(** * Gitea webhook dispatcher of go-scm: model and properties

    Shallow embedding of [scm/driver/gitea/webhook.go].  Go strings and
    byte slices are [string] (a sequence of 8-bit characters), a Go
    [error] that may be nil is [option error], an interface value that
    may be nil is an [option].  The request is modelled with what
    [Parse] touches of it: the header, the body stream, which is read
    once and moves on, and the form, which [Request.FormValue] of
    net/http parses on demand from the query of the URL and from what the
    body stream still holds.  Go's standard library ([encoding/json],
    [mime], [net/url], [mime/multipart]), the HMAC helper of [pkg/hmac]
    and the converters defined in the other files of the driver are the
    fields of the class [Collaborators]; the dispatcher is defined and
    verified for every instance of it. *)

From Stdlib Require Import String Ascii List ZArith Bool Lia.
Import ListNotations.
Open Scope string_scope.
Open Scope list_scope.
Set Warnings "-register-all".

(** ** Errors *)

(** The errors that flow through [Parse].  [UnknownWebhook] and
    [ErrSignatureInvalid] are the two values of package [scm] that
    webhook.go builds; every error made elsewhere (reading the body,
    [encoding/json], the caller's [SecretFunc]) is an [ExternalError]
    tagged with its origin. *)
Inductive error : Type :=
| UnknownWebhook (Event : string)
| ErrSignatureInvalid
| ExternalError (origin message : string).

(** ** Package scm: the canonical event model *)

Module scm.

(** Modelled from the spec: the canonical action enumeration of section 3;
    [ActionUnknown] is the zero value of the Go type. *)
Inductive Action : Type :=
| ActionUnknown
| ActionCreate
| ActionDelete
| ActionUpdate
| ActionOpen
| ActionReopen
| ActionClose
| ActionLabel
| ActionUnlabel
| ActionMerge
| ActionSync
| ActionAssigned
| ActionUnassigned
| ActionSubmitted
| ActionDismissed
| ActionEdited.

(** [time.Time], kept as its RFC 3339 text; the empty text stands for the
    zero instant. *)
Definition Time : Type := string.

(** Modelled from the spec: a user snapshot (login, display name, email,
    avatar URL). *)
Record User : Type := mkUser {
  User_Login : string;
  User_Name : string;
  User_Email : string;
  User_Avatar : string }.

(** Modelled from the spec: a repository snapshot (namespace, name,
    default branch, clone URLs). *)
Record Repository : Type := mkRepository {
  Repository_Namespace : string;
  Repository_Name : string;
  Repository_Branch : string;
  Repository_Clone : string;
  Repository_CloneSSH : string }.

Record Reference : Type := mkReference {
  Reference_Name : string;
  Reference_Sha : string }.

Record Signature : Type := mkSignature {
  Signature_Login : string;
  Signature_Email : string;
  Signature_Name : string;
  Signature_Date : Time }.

**EXERCISE PROMPT**
Each line from the one containing "Reference_Sha : string" to the end of the records should be echoed exactly, and no other line.

**TASK RESULT**
  Reference_Sha : string }.

Record Signature : Type := mkSignature {
  Signature_Login : string;
  Signature_Email : string;
  Signature_Name : string;
  Signature_Date : Time }.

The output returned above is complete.